- Exercise brief
Nothing outside the range below should be printed. Output exactly the lines from the line with "None, mode_r =>" to the line with "let bs := take size", both included.

- Material for this task
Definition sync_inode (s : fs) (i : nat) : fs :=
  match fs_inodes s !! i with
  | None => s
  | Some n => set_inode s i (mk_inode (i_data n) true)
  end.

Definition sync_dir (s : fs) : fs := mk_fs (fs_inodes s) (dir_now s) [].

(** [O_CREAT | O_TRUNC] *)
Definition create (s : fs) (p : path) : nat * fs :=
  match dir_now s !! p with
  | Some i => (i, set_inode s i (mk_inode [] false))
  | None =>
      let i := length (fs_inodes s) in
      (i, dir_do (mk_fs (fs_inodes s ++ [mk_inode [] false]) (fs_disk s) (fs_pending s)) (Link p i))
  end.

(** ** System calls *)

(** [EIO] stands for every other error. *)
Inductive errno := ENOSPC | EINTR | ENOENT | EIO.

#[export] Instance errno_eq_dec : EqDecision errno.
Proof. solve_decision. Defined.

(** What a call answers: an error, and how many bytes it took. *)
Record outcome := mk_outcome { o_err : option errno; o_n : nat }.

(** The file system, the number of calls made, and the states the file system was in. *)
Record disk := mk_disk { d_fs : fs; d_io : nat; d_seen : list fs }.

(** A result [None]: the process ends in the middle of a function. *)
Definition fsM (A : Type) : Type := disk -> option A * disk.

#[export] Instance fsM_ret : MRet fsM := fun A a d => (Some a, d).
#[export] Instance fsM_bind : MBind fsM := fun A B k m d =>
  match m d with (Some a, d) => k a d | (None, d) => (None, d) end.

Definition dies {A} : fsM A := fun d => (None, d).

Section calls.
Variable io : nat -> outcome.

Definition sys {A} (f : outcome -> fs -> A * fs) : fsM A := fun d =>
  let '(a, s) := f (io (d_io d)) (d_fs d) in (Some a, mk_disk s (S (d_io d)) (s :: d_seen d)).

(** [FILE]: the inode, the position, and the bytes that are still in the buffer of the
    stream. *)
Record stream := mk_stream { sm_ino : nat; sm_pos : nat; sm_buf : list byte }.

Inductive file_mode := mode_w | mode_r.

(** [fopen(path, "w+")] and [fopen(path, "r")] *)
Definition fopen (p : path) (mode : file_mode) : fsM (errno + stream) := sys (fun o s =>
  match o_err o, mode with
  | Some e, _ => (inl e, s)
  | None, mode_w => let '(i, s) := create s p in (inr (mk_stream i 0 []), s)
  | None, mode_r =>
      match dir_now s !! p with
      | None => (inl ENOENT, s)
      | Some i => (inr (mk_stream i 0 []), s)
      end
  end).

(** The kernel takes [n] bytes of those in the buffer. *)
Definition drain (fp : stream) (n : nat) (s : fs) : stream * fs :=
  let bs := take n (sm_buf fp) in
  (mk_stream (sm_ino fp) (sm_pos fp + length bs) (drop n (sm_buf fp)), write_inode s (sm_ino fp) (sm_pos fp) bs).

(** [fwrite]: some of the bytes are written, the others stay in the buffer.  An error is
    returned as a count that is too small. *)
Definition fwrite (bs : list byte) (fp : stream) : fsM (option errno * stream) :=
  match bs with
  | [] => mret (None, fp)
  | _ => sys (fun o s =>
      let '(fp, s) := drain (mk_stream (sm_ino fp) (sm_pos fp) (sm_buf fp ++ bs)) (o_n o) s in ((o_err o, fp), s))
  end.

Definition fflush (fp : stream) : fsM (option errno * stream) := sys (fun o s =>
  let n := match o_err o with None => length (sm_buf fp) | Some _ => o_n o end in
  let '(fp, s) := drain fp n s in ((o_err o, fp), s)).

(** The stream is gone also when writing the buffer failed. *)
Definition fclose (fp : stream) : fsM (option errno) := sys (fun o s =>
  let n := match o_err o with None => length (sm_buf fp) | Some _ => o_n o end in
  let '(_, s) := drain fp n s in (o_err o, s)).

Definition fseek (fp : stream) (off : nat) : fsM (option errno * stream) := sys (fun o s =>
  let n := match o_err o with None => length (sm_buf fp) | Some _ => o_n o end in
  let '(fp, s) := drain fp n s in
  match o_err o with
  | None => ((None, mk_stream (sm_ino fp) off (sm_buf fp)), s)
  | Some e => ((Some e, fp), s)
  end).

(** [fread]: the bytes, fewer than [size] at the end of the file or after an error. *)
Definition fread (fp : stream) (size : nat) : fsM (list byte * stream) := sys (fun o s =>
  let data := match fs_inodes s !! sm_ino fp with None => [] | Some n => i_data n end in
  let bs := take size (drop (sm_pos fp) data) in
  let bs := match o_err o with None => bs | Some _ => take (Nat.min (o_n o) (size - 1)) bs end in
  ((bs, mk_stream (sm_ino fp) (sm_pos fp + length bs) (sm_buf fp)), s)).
---
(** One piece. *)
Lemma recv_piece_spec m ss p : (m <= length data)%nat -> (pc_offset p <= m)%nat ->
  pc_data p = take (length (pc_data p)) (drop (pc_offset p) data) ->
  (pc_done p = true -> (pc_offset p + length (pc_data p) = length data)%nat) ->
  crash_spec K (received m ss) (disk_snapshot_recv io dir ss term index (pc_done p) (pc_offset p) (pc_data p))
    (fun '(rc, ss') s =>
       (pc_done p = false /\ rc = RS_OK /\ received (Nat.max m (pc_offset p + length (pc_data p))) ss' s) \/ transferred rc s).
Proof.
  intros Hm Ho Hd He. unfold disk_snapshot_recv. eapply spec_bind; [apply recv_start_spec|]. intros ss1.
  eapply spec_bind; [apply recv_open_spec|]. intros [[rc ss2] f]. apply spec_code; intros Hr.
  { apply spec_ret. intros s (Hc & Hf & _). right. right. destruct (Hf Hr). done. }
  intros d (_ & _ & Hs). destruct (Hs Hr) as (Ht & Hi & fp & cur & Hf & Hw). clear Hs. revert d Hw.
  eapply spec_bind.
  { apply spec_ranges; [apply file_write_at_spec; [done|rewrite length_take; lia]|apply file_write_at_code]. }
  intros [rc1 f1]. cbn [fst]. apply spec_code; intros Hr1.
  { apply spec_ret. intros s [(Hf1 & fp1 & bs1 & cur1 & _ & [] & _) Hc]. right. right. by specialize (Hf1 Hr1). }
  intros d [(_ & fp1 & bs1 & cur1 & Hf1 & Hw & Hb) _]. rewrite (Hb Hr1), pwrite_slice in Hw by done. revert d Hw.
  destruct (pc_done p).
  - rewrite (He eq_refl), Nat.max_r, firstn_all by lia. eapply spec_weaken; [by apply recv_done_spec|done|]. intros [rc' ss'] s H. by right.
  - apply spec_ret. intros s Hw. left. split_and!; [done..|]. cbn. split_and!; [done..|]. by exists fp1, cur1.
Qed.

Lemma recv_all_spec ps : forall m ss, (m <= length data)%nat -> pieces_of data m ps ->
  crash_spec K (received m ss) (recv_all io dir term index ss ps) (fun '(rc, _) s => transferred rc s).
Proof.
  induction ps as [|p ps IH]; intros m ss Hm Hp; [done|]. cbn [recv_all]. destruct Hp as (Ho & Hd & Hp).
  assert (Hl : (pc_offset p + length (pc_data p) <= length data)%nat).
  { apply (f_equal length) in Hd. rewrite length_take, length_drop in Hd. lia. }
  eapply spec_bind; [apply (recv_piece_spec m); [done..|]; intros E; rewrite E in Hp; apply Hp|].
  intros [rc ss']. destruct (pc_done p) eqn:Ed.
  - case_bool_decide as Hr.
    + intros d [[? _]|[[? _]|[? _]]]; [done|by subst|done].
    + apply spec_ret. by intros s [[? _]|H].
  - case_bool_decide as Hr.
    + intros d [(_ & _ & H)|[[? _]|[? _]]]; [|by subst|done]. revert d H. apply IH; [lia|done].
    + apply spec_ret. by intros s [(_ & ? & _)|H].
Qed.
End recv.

- Solution to the exercise
  | None, mode_r =>
      match dir_now s !! p with
      | None => (inl ENOENT, s)
      | Some i => (inr (mk_stream i 0 []), s)
      end
  end).

(** The kernel takes [n] bytes of those in the buffer. *)
Definition drain (fp : stream) (n : nat) (s : fs) : stream * fs :=
  let bs := take n (sm_buf fp) in
  (mk_stream (sm_ino fp) (sm_pos fp + length bs) (drop n (sm_buf fp)), write_inode s (sm_ino fp) (sm_pos fp) bs).

(** [fwrite]: some of the bytes are written, the others stay in the buffer.  An error is
    returned as a count that is too small. *)
Definition fwrite (bs : list byte) (fp : stream) : fsM (option errno * stream) :=
  match bs with
  | [] => mret (None, fp)
  | _ => sys (fun o s =>
      let '(fp, s) := drain (mk_stream (sm_ino fp) (sm_pos fp) (sm_buf fp ++ bs)) (o_n o) s in ((o_err o, fp), s))
  end.

Definition fflush (fp : stream) : fsM (option errno * stream) := sys (fun o s =>
  let n := match o_err o with None => length (sm_buf fp) | Some _ => o_n o end in
  let '(fp, s) := drain fp n s in ((o_err o, fp), s)).

(** The stream is gone also when writing the buffer failed. *)
Definition fclose (fp : stream) : fsM (option errno) := sys (fun o s =>
  let n := match o_err o with None => length (sm_buf fp) | Some _ => o_n o end in
  let '(_, s) := drain fp n s in (o_err o, s)).

Definition fseek (fp : stream) (off : nat) : fsM (option errno * stream) := sys (fun o s =>
  let n := match o_err o with None => length (sm_buf fp) | Some _ => o_n o end in
  let '(fp, s) := drain fp n s in
  match o_err o with
  | None => ((None, mk_stream (sm_ino fp) off (sm_buf fp)), s)
  | Some e => ((Some e, fp), s)
  end).

(** [fread]: the bytes, fewer than [size] at the end of the file or after an error. *)
Definition fread (fp : stream) (size : nat) : fsM (list byte * stream) := sys (fun o s =>
  let data := match fs_inodes s !! sm_ino fp with None => [] | Some n => i_data n end in
  let bs := take size (drop (sm_pos fp) data) in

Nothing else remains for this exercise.